Like: “Bartender says we don’t serve time travelers. A time traveller walks into a bar.” Are Jonathan Safran Foer or Frazen ever funny in their why-we-eat-animals-why-I-love-birds-and-we’re-all-doomed but-I-actually-don’t-write-as-if-I-feel-very-doomed-at-all-books. It seems pretty telling to contrast the title of this book – Weather, the atmosphere, the thing that shapes us – to Jonathan Safran Foer’s We are the Weather in terms of ego and proportion. As with COVID, one thing the climate crisis teaches us it that our lives are biological and constrained by cells and particles and how recent and strange a thing that we have constructed a world that allows us to forget this. Sometimes I think climate change is our punishment for always thinking that “talking about the weather” was what superficial characters in Victorian novels did to avoid the really important and taboo topics.

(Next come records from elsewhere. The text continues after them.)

(* ===== verification/LiveSession.v ===== *)
(** A live range query through the handler and the client: the answer [doModifyQuerySet] sends for a subscribe, and the
    diffs [sendSessionTransition] sends for the commits that follow ([packages/sync/src/handler.ts]), applied by
    the client's store ([packages/client/src/layered-store.ts]), show the query's answer on the documents as they are. *)
From S2P Require Import Prelude Numbers Values Json IndexKeys Ranges IntervalIndex IdCodec DocStore ExactlyOnce Transactor.
From S2P Require Import QueryEngine Subscriptions DiffSync SessionFlow ClientStore LiveQuery Handler.

(** The client's side of a modification for its subscription at [cp]; [true] is a drift. *)
Definition client_diff (s : Store) (cp : nat) (m : StateModification) : Store * res bool :=
  match m with QueryDiff _ changes checksum reset _ => applyDiff s cp changes checksum reset | _ => (s, Err TypeError) end.

(** One commit: what it did to the table's documents, and its invalidation. *)
Record Commit := { cm_writes : list (jsstr * option value); cm_inv : WriteInvalidation }.
Definition commit_docs (docs : list (jsstr * value)) (c : Commit) : list (jsstr * value) := fold_left write_doc (cm_writes c) docs.

Section live.
Context {Socket : Type} (hashValue stringify : json → jsstr) (errMessage : exn → jsstr).
Implicit Types (h : Handler Socket).

(** The diffs of a sequence of commits, each applied by the client; [None] on a re-run, an error or a drift. *)
Fixpoint live_run (sess : Session Socket) (sub : Subscription) (cp : nat) h (s : Store) (cs : list Commit) : option (Handler Socket * Store) :=
  match cs with
  | [] => Some (h, s)
  | c :: cs' =>
      match diff_arm errMessage sess sub (cm_inv c) h with
      | Some (h', m) => match client_diff s cp m with (s', Ok false) => live_run sess sub cp h' s' cs' | _ => None end
      | None => None
      end
  end.

(** A commit the differ handles: its written documents are published, and the documents stay indexable. *)
Record commit_ok (rr : RangeRead) (docs : list (jsstr * value)) (c : Commit) : Prop := {
  co_published : ∃ wds wds', wi_writtenDocs (cm_inv c) = Some wds ∧ docs_of_table rr wds = Ok wds' ∧ Forall2 publishes (cm_writes c) wds';
  co_once : NoDup (cm_writes c).*1;
  co_indexed : ∀ k d, (k, Some d) ∈ cm_writes c → indexed rr d;
  co_after : range_docs rr (commit_docs docs c) }.
Fixpoint commits_ok (rr : RangeRead) (docs : list (jsstr * value)) (cs : list Commit) : Prop :=
  match cs with [] => True | c :: cs' => commit_ok rr docs c ∧ commits_ok rr (commit_docs docs c) cs' end.

(** Server and client agree on the documents. *)
Definition in_sync (rr : RangeRead) (docs : list (jsstr * value)) (sub : Subscription) (cp : nat) h (s : Store) : Prop :=
  ∃ rows, jm_get (byIdRowMap h) (subKey (sessionId sub) (queryId sub)) = Some rows ∧ shows rr rows docs ∧ range_docs rr docs ∧
    client_shows rr docs (rr_order rr) rows s cp.

Lemma live_step rr b docs sess sub cp h s c : deserializeKeyRange (rr_bounds rr) = Ok b → supportsQueryDiff sess = true → range sub = Some rr →
  in_sync rr docs sub cp h s → commit_ok rr docs c →
  ∃ h' s' m, diff_arm errMessage sess sub (cm_inv c) h = Some (h', m) ∧ client_diff s cp m = (s', Ok false) ∧ in_sync rr (commit_docs docs c) sub cp h' s'.
Proof.
  intros Hb Hd Hr (rows & Hrows & Hs & Hdocs & Hc) [(wds & wds' & W1 & W2 & W3) N I A].
  destruct (range_follow rr docs (rr_order rr) rows s cp (cm_writes c) wds' b) as (changes & next & s' & F1 & F2 & F3 & F4); try done.
  unfold diff_arm. rewrite Hd, W1, Hr. unfold catching, range_arm. rewrite Hrows. cbn [default from_option id]. unfold hm_bind, hm_lift. rewrite W2, F1. cbn.
  eexists _, s', _. split; [reflexivity|]. split; [exact F3|]. exists next. cbn. rewrite jm_get_set, decide_True by done. done.
Qed.
Lemma live_run_in_sync rr b sess sub cp cs docs h s : deserializeKeyRange (rr_bounds rr) = Ok b → supportsQueryDiff sess = true → range sub = Some rr →
  in_sync rr docs sub cp h s → commits_ok rr docs cs →
  ∃ h' s', live_run sess sub cp h s cs = Some (h', s') ∧ in_sync rr (fold_left commit_docs cs docs) sub cp h' s'.
Proof.
  intros Hb Hd Hr. revert docs h s. induction cs as [|c cs IH]; intros docs h s Hi; [by exists h, s|]. intros [Hc Hcs].
  destruct (live_step rr b docs sess sub cp h s c Hb Hd Hr Hi Hc) as (h1 & s1 & m & E1 & E2 & H1). cbn. rewrite E1, E2. by apply IH.
Qed.


(** The answer of a subscribe whose engine run returned the query's answer. *)
Record answers (rr : RangeRead) (docs : list (jsstr * value)) (r : QueryResult) : Prop := {
  an_value : q_value r = Some (VArr (range_answer rr docs (rr_order rr)));
  an_range : rangeReadFromDiffable <$> q_diffableRange r = Some rr;
  an_page : q_diffablePage r = None;
  an_reads : ∃ krs, traverse deserializeKeyRange (q_readRanges r) = Ok krs }.

Lemma index_returns ri key rs ts krs : traverse deserializeKeyRange rs = Ok krs → (index ri key rs ts).2 = Ok tt.
Proof. intros H. unfold index. destruct rs as [|x rs]; [done|]. by rewrite H. Qed.
Lemma add_returns m sub krs : traverse deserializeKeyRange (readRanges sub) = Ok krs → (add m sub).2 = Ok tt ∧ jm_get (byKey (add m sub).1) (sub_key sub) = Some sub.
Proof.
  intros H. unfold add. pose proof (index_returns (sm_index (removeKey m (sub_key sub))) (sub_key sub) (readRanges sub) (tables sub) krs H) as E.
  destruct (index _ _ _ _) as [ri [[]|e]]; [|done]. cbn. by rewrite jm_get_set, decide_True.
Qed.
Lemma upsert_returns g key rs ts t d gl krs : traverse deserializeKeyRange rs = Ok krs → (upsert g key rs ts t d gl).2 = Ok tt.
Proof.
  intros H. unfold upsert. pose proof (index_returns (rg_unindex g key) key rs ts krs H) as E. by destruct (index _ _ _ _) as [ri x].
Qed.
(** An array is not a document. *)
Lemma byId_array rs l krs : traverse deserializeKeyRange rs = Ok krs → classifyByIdRead (VArr l) rs = Ok None.
Proof.
  intros H. unfold classifyByIdRead. destruct rs as [|x [|]]; try done. cbn in H. destruct (deserializeKeyRange x) as [k|] eqn:E; [|done].
  unfold isPointRange. destruct (negb _); [done|]. destruct (s_end x); [|done]. rewrite E. cbn. by destruct (end_ k); [destruct (cmp_eqb _)|].
Qed.

Lemma subscribe_in_sync rr docs sess p q r h s cp csub b : deserializeKeyRange (rr_bounds rr) = Ok b → range_docs rr docs →
  (∀ k d, jm_get docs k = Some d → key_of d = k) → answers rr docs r → qr_resultHash q = None →
  h_heap h !! p = Some sess → supportsQueryDiff sess = true → jm_get (heap s) cp = Some csub →
  ∃ h' s' m, subscribed hashValue stringify p q r h = (h', Ok m) ∧ client_diff s cp m = (s', Ok false) ∧
    sm_get (subscriptions h') (se_sessionId sess) (qr_queryId q) = Some (fresh_subscription stringify sess q r None) ∧
    in_sync rr docs (fresh_subscription stringify sess q r None) cp h' s'.
Proof.
  intros Hb Hdocs Hid [V R P (krs & K)] Hh Hp Hd Hcs.
  assert (Hread : read_of r = Some rr) by (unfold read_of; by rewrite P).
  destruct (range_subscribe rr docs (rr_order rr) (v_ts (se_version sess)) s cp csub) as (changes & rows & s' & R1 & R2 & R3 & R4); [done|by exists b|done|done|].
  assert (Eby : byId_of r = Ok None) by (unfold byId_of; rewrite V; by eapply byId_array).
  unfold subscribed. unfold hm_bind at 1, hm_lift at 1. rewrite Eby. unfold hm_bind at 1, session_at. rewrite Hp.
  set (sub := fresh_subscription stringify sess q r None). destruct (add_returns (subscriptions h) sub krs K) as [A1 A2].
  unfold hm_bind at 1, subs_add at 1. destruct (add (subscriptions h) sub) as [m1 x1] eqn:E1. cbn in A1, A2. subst x1.
  unfold hm_bind at 1, fireGlobalSubscribe, hm_do at 1. set (h1 := match q_globalTables r with [] => _ | _ => _ end).
  assert (B1 : byIdRowMap h1 = byIdRowMap h ∧ subscriptions h1 = m1) by (subst h1; by destruct (q_globalTables r)). clearbody h1.
  unfold hm_bind at 1, registry_upsert at 1. match goal with |- context [upsert ?g ?k ?a ?b ?c ?d ?e] => pose proof (upsert_returns g k a b c d e krs K) as U end.
  destruct (upsert _ _ _ _ _ _ _) as [g x2]. cbn in U. subst x2. unfold hm_bind at 1, retain_key, hm_do at 1.
  unfold subscribe_answer. unfold hm_bind at 1, hm_lift at 1. rewrite V. cbn [encode_result]. rewrite Hd, P. cbn [negb].
  destruct (q_diffableRange r) as [d|]; [|done]. cbn in R. injection R as ->. unfold hm_bind at 1, hm_lift at 1. cbn [convexToJson array_rows].
  unfold hm_bind at 1, hm_lift at 1. change (List.map convexToJson (range_answer rr docs (rr_order rr))) with (convexToJson <$> range_answer rr docs (rr_order rr)).
  rewrite R1. unfold hm_bind, set_rows, hm_do, hm_ret, fingerprinted. rewrite Hh. cbn [bool_decide].
  eexists _, s', _. split; [reflexivity|]. split; [exact R3|]. cbn. destruct B1 as [B1 B2]. split.
  - unfold sm_get. cbn. rewrite B2. exact A2.
  - exists rows. cbn. by rewrite jm_get_set, decide_True.
Qed.

(** C18: a live range query never goes stale. The client subscribes without a base to resume from, through the handler, and applies the
    diffs of a sequence of commits. Before and after each commit, the table's documents are ones the differ handles
    ([range_docs], [commit_ok]): each is its own JSON form (no bigint, bytes or non-finite number in it), its index key
    can be extracted, no two of the bounds share an index key, and the commit publishes what it wrote, each
    document once. Then the client ends up showing exactly the documents in the query's bounds that
    pass its filters, in index order, as the last commit left them, and at no point do the two
    checksums disagree. (Where a document is not its own JSON form, an edit of a matching row is dropped:
    [DiffSync.bigint_row_dropped].) *)
Theorem live_range_query rr docs sess p q r h s cp csub b cs : deserializeKeyRange (rr_bounds rr) = Ok b → range_docs rr docs →
  (∀ k d, jm_get docs k = Some d → key_of d = k) → answers rr docs r → qr_resultHash q = None →
  h_heap h !! p = Some sess → supportsQueryDiff sess = true → jm_get (heap s) cp = Some csub → commits_ok rr docs cs →
  ∃ h1 m s1 h2 s2 csub' v, subscribed hashValue stringify p q r h = (h1, Ok m) ∧ client_diff s cp m = (s1, Ok false) ∧
    live_run sess (fresh_subscription stringify sess q r None) cp h1 s1 cs = Some (h2, s2) ∧
    jm_get (heap s2) cp = Some csub' ∧ serverValue csub' = Some v ∧
    r_val v = VArr (range_answer rr (fold_left commit_docs cs docs) (rr_order rr)).
Proof.
  intros Hb Hdocs Hid Ha Hq Hp Hd Hcs Hco.
  destruct (subscribe_in_sync rr docs sess p q r h s cp csub b Hb Hdocs Hid Ha Hq Hp Hd Hcs) as (h1 & s1 & m & E1 & E2 & _ & H1).
  destruct (live_run_in_sync rr b sess (fresh_subscription stringify sess q r None) cp cs docs h1 s1 Hb Hd) as (h2 & s2 & E3 & rows & _ & _ & _ & H2);
    [destruct Ha as [_ R P _]; cbn; unfold read_of; by rewrite P|done|done|].
  destruct H2 as (csub' & m' & v & C1 & _ & _ & _ & _ & C2 & C3). by exists h1, m, s1, h2, s2, csub', v.
Qed.
End live.

(** ** Checking documents *)
Definition docs_check (rr : RangeRead) (docs : list (jsstr * value)) : bool :=
  bool_decide (NoDup docs.*1) && bool_decide (NoDup (members_of rr docs).*1) &&
  forallb (λ p, value_okb p.2 &&
    match extractIndexKey p.2 (rr_fields rr) with Ok k => bool_decide (Forall is_byte k) | Err _ => false end) docs.
Lemma docs_check_ok rr docs : docs_check rr docs = true → Forall (λ p, plain p.2) docs → range_docs rr docs.
Proof.
  unfold docs_check. rewrite !andb_true_iff, !bool_decide_eq_true, forallb_forall, Forall_forall. intros [[H1 H2] H3] H4. split; [done| |done].
  intros k d Hk%jm_get_in. pose proof (H4 _ Hk) as Hpl. apply list_elem_of_In, H3 in Hk. cbn in Hk. apply andb_true_iff in Hk as [K1 K3].
  split; [done|]. split; [exact Hpl|]. destruct (extractIndexKey d (rr_fields rr)) as [k'|]; [|done]. exists k'. split; [done|]. by apply bool_decide_eq_true in K3.
Qed.

(** A query for the documents with [n = "a"], and two commits that add one, retitle one and delete one. *)
Definition live_docs : list (jsstr * value) := [(js "x", wdoc "x" (VStr (js "a"))); (js "z", wdoc "z" (VStr (js "b")))].
Definition live_commit (ws : list (string * option value)) (ts : Z) : Commit :=
  {| cm_writes := List.map (λ w, (js w.1, wdoc w.1 <$> w.2)) ws;
     cm_inv := {| wi_tables := [js "t"]; wi_ranges := []; wi_commitTs := ts; wi_writtenDocs := Some (List.map (λ w, wpub w.1 w.2 ts) ws); wi_global := false |} |}.
Definition live_commits : list Commit :=
  [live_commit [("y"%string, Some (VStr (js "a"))); ("z"%string, Some (VStr (js "a")))] 3; live_commit [("x"%string, None)] 5].
Definition live_answer : QueryResult :=
  {| q_value := Some (VArr (range_answer wrange live_docs Asc)); q_tables := [js "t"]; q_readRanges := []; q_globalTables := [];
     q_diffableRange := Some wrange; q_diffablePage := None |}.
Definition live_request : QueryRequest := {| qr_queryId := 1; qr_udfPath := js "list"; qr_args := JNull; qr_resultHash := None; qr_sinceTs := None |}.
Definition live_session : Session unit :=
  {| se_sessionId := js "s"; se_version := INITIAL_VERSION; se_identity := None; se_privileged := false; supportsQueryDiff := true;
     se_bp := new_Controller tt; se_hb := new_Heartbeat; se_closed := false; se_offered := [] |}.
Definition live_handler : Handler unit := with_heap (new_Handler unit) [live_session].
Definition live_store : Store := (create new_Store 1 (js "list") JNull (js "h")).2.

Ltac live_indexed := split; [reflexivity|]; eexists; split; [vm_compute; reflexivity|apply (bool_decide_unpack _); vm_compute; exact I].
Lemma live_docs_ok docs : docs_check wrange docs = true → Forall (λ p, ∃ id n, p.2 = wdoc id (VStr (js n))) docs → range_docs wrange docs.
Proof. intros Hc Hp. apply docs_check_ok; [done|]. eapply Forall_impl; [exact Hp|]. cbn. intros p (id & n & ->). reflexivity. Qed.

Lemma live_range_query_witness :
  ∃ s2 csub v, (∃ h1 s1 h2, live_run (Socket := unit) (λ _, []) live_session (fresh_subscription (λ _, []) live_session live_request live_answer None) 0 h1 s1 live_commits = Some (h2, s2)) ∧
    jm_get (heap s2) 0%nat = Some csub ∧ serverValue csub = Some v ∧
    r_val v = VArr [wdoc "y" (VStr (js "a")); wdoc "z" (VStr (js "a"))].
Proof.
  destruct (live_range_query (Socket := unit) (λ _, []) (λ _, []) (λ _, []) wrange live_docs live_session 0 live_request live_answer live_handler live_store 0
    (default {| cs_queryId := 0; cs_path := []; cs_args := JNull; cs_hash := []; serverValue := None; composedValue := None; answered := false;
       lastHash := None; diffRows := None; renderMode := None; orderDir := None; pageMeta := None; listeners := [] |} (jm_get (heap live_store) 0%nat))
    {| keyspace := js "i"; start := []; end_ := None |} live_commits) as (h1 & m & s1 & h2 & s2 & csub & v & _ & _ & E & E1 & E2 & E3).
  - vm_compute. reflexivity.
  - apply live_docs_ok; [vm_compute; reflexivity|]. repeat constructor; eauto.
  - intros k d [[= -> ->]|[[= -> ->]|[]%elem_of_nil]%elem_of_cons]%jm_get_in%elem_of_cons; vm_compute; reflexivity.
  - split; [reflexivity..|]. exists []. reflexivity.
  - reflexivity.
  - reflexivity.
  - reflexivity.
  - reflexivity.
  - split; [|split; [|done]]; split.
    + eexists _, _. split; [reflexivity|]. split; [vm_compute; reflexivity|]. repeat constructor.
    + apply (bool_decide_unpack _). vm_compute. exact I.
    + intros k d [[= -> ->]|[[= -> ->]|[]%elem_of_nil]%elem_of_cons]%elem_of_cons; live_indexed.
    + apply live_docs_ok; [vm_compute; reflexivity|]. repeat constructor; eauto.
    + eexists _, _. split; [reflexivity|]. split; [vm_compute; reflexivity|]. repeat constructor.
    + apply (bool_decide_unpack _). vm_compute. exact I.
    + intros k d [[= <-]|[]%elem_of_nil]%elem_of_cons.
    + apply live_docs_ok; [vm_compute; reflexivity|]. repeat constructor; eauto.
  - exists s2, csub, v. split; [by exists h1, s1, h2|]. split; [exact E1|]. split; [exact E2|]. rewrite E3. vm_compute. reflexivity.
Defined.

– The main character’s son’s name is Eli, and they have a bedtime ritual eerily similar to ours, and the characters live in the neighborhood next to ours, though it’s unnamed, as she also brilliantly doesn’t name Trump or Uber or many of the other way-we-live-now elements of the book. There’s even a discussion of the racial disparities of the G&T program in Brooklyn schools. Well, Brooklyn mothers are not exactly underrepresented in contemporary literature, so I shouldn’t feel particularly pandered to, but still. Since the whole novel is uncanny, this did not exactly take away from the feeling. I actually feel like if I were more talented and wanted to write a book about what is in my brain in 2020, it would be this book, which is kind of a nice feeling, since then I can not feel bad that I could never have written it.